*DATA SUPPLIED*:
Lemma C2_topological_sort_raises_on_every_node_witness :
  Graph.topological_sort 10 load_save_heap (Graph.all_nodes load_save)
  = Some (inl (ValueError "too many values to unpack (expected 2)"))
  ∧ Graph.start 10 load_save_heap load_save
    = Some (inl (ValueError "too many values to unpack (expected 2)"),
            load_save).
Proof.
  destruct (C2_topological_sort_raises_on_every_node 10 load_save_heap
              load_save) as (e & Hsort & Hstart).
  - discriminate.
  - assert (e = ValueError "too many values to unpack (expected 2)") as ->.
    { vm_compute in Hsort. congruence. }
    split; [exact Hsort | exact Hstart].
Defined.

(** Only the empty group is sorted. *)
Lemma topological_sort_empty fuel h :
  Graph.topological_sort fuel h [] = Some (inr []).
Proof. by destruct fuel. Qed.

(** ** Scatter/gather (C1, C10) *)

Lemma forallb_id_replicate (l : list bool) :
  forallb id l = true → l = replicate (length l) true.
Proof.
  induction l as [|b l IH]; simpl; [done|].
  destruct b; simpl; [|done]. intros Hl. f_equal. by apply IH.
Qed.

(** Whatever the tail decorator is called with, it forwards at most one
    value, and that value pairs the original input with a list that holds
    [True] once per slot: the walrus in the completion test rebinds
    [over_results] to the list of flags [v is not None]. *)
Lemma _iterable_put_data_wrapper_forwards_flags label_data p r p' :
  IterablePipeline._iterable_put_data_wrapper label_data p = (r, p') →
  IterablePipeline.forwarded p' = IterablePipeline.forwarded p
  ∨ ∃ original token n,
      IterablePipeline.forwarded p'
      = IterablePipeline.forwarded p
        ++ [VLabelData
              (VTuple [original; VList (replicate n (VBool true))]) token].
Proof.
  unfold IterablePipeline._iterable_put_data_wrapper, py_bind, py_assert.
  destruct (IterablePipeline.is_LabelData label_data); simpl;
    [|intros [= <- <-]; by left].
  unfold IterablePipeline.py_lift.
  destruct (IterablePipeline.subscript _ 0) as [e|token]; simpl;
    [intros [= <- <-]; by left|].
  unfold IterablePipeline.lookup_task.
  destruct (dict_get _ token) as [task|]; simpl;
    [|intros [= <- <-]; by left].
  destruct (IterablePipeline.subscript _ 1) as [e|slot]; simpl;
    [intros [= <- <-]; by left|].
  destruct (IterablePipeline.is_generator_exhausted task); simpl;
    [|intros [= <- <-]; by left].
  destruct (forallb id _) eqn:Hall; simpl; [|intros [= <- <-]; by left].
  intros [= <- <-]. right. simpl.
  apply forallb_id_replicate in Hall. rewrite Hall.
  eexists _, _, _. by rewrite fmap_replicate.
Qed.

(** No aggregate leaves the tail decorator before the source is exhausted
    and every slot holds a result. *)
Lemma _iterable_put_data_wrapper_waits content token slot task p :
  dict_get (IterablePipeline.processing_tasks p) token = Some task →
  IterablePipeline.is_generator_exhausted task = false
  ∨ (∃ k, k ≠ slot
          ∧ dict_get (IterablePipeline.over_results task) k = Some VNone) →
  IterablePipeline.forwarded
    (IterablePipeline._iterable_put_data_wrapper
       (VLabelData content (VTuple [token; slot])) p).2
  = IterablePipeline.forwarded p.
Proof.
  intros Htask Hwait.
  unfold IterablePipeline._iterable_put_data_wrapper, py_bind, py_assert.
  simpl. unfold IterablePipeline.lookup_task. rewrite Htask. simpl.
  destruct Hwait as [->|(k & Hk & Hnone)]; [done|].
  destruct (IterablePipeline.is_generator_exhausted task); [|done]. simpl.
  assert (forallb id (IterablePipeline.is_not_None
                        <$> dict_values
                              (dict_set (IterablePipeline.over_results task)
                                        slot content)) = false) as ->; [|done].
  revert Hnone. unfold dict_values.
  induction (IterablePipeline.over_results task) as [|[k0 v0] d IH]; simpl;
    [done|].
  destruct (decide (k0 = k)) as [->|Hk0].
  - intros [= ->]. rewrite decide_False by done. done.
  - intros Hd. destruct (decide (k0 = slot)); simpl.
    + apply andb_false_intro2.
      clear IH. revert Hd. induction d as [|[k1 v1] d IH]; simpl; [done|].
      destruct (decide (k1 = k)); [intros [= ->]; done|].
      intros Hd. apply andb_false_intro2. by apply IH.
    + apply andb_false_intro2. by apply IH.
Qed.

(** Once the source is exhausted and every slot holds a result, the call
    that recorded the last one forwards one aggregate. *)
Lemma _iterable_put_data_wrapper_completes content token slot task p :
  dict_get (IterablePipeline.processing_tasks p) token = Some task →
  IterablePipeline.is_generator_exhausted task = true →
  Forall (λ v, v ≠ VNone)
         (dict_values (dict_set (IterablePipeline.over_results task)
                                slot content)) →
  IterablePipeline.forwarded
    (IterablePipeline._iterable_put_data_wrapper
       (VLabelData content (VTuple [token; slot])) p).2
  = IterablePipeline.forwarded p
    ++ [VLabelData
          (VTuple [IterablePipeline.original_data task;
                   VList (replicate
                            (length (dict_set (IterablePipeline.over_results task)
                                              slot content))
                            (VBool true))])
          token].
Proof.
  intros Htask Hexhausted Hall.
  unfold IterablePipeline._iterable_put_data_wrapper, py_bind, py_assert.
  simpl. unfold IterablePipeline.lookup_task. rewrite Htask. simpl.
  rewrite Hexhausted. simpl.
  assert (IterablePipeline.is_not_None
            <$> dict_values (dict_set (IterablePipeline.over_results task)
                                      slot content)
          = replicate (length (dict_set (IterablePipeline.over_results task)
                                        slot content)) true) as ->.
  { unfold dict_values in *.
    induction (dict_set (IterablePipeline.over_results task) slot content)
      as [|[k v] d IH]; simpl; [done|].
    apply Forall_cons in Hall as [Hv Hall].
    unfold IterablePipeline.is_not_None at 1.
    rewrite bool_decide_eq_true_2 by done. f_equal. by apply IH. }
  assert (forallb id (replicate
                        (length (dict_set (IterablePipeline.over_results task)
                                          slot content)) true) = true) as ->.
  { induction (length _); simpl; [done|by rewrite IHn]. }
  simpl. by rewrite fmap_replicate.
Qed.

*EXERCISE DIRECTIONS*:
Every line of data must be returned unchanged.

*PROBLEM SOLUTION*:
Lemma C2_topological_sort_raises_on_every_node_witness :
  Graph.topological_sort 10 load_save_heap (Graph.all_nodes load_save)
  = Some (inl (ValueError "too many values to unpack (expected 2)"))
  ∧ Graph.start 10 load_save_heap load_save
    = Some (inl (ValueError "too many values to unpack (expected 2)"),
            load_save).
Proof.
  destruct (C2_topological_sort_raises_on_every_node 10 load_save_heap
              load_save) as (e & Hsort & Hstart).
  - discriminate.
  - assert (e = ValueError "too many values to unpack (expected 2)") as ->.
    { vm_compute in Hsort. congruence. }
    split; [exact Hsort | exact Hstart].
Defined.

(** Only the empty group is sorted. *)
Lemma topological_sort_empty fuel h :
  Graph.topological_sort fuel h [] = Some (inr []).
Proof. by destruct fuel. Qed.

(** ** Scatter/gather (C1, C10) *)

Lemma forallb_id_replicate (l : list bool) :
  forallb id l = true → l = replicate (length l) true.
Proof.
  induction l as [|b l IH]; simpl; [done|].
  destruct b; simpl; [|done]. intros Hl. f_equal. by apply IH.
Qed.

(** Whatever the tail decorator is called with, it forwards at most one
    value, and that value pairs the original input with a list that holds
    [True] once per slot: the walrus in the completion test rebinds
    [over_results] to the list of flags [v is not None]. *)
Lemma _iterable_put_data_wrapper_forwards_flags label_data p r p' :
  IterablePipeline._iterable_put_data_wrapper label_data p = (r, p') →
  IterablePipeline.forwarded p' = IterablePipeline.forwarded p
  ∨ ∃ original token n,
      IterablePipeline.forwarded p'
      = IterablePipeline.forwarded p
        ++ [VLabelData
              (VTuple [original; VList (replicate n (VBool true))]) token].
Proof.
  unfold IterablePipeline._iterable_put_data_wrapper, py_bind, py_assert.
  destruct (IterablePipeline.is_LabelData label_data); simpl;
    [|intros [= <- <-]; by left].
  unfold IterablePipeline.py_lift.
  destruct (IterablePipeline.subscript _ 0) as [e|token]; simpl;
    [intros [= <- <-]; by left|].
  unfold IterablePipeline.lookup_task.
  destruct (dict_get _ token) as [task|]; simpl;
    [|intros [= <- <-]; by left].
  destruct (IterablePipeline.subscript _ 1) as [e|slot]; simpl;
    [intros [= <- <-]; by left|].
  destruct (IterablePipeline.is_generator_exhausted task); simpl;
    [|intros [= <- <-]; by left].
  destruct (forallb id _) eqn:Hall; simpl; [|intros [= <- <-]; by left].
  intros [= <- <-]. right. simpl.
  apply forallb_id_replicate in Hall. rewrite Hall.
  eexists _, _, _. by rewrite fmap_replicate.
Qed.

(** No aggregate leaves the tail decorator before the source is exhausted
    and every slot holds a result. *)
Lemma _iterable_put_data_wrapper_waits content token slot task p :
  dict_get (IterablePipeline.processing_tasks p) token = Some task →
  IterablePipeline.is_generator_exhausted task = false
  ∨ (∃ k, k ≠ slot
          ∧ dict_get (IterablePipeline.over_results task) k = Some VNone) →
  IterablePipeline.forwarded
    (IterablePipeline._iterable_put_data_wrapper
       (VLabelData content (VTuple [token; slot])) p).2
  = IterablePipeline.forwarded p.
Proof.
  intros Htask Hwait.
  unfold IterablePipeline._iterable_put_data_wrapper, py_bind, py_assert.
  simpl. unfold IterablePipeline.lookup_task. rewrite Htask. simpl.
  destruct Hwait as [->|(k & Hk & Hnone)]; [done|].
  destruct (IterablePipeline.is_generator_exhausted task); [|done]. simpl.
  assert (forallb id (IterablePipeline.is_not_None
                        <$> dict_values
                              (dict_set (IterablePipeline.over_results task)
                                        slot content)) = false) as ->; [|done].
  revert Hnone. unfold dict_values.
  induction (IterablePipeline.over_results task) as [|[k0 v0] d IH]; simpl;
    [done|].
  destruct (decide (k0 = k)) as [->|Hk0].
  - intros [= ->]. rewrite decide_False by done. done.
  - intros Hd. destruct (decide (k0 = slot)); simpl.
    + apply andb_false_intro2.
      clear IH. revert Hd. induction d as [|[k1 v1] d IH]; simpl; [done|].
      destruct (decide (k1 = k)); [intros [= ->]; done|].
      intros Hd. apply andb_false_intro2. by apply IH.
    + apply andb_false_intro2. by apply IH.
Qed.

(** Once the source is exhausted and every slot holds a result, the call
    that recorded the last one forwards one aggregate. *)
Lemma _iterable_put_data_wrapper_completes content token slot task p :
  dict_get (IterablePipeline.processing_tasks p) token = Some task →
  IterablePipeline.is_generator_exhausted task = true →
  Forall (λ v, v ≠ VNone)
         (dict_values (dict_set (IterablePipeline.over_results task)
                                slot content)) →
  IterablePipeline.forwarded
    (IterablePipeline._iterable_put_data_wrapper
       (VLabelData content (VTuple [token; slot])) p).2
  = IterablePipeline.forwarded p
    ++ [VLabelData
          (VTuple [IterablePipeline.original_data task;
                   VList (replicate
                            (length (dict_set (IterablePipeline.over_results task)
                                              slot content))
                            (VBool true))])
          token].
Proof.
  intros Htask Hexhausted Hall.
  unfold IterablePipeline._iterable_put_data_wrapper, py_bind, py_assert.
  simpl. unfold IterablePipeline.lookup_task. rewrite Htask. simpl.
  rewrite Hexhausted. simpl.
  assert (IterablePipeline.is_not_None
            <$> dict_values (dict_set (IterablePipeline.over_results task)
                                      slot content)
          = replicate (length (dict_set (IterablePipeline.over_results task)
                                        slot content)) true) as ->.
  { unfold dict_values in *.
    induction (dict_set (IterablePipeline.over_results task) slot content)
      as [|[k v] d IH]; simpl; [done|].
    apply Forall_cons in Hall as [Hv Hall].
    unfold IterablePipeline.is_not_None at 1.
    rewrite bool_decide_eq_true_2 by done. f_equal. by apply IH. }
  assert (forallb id (replicate
                        (length (dict_set (IterablePipeline.over_results task)
                                          slot content)) true) = true) as ->.
  { induction (length _); simpl; [done|by rewrite IHn]. }
  simpl. by rewrite fmap_replicate.
Qed.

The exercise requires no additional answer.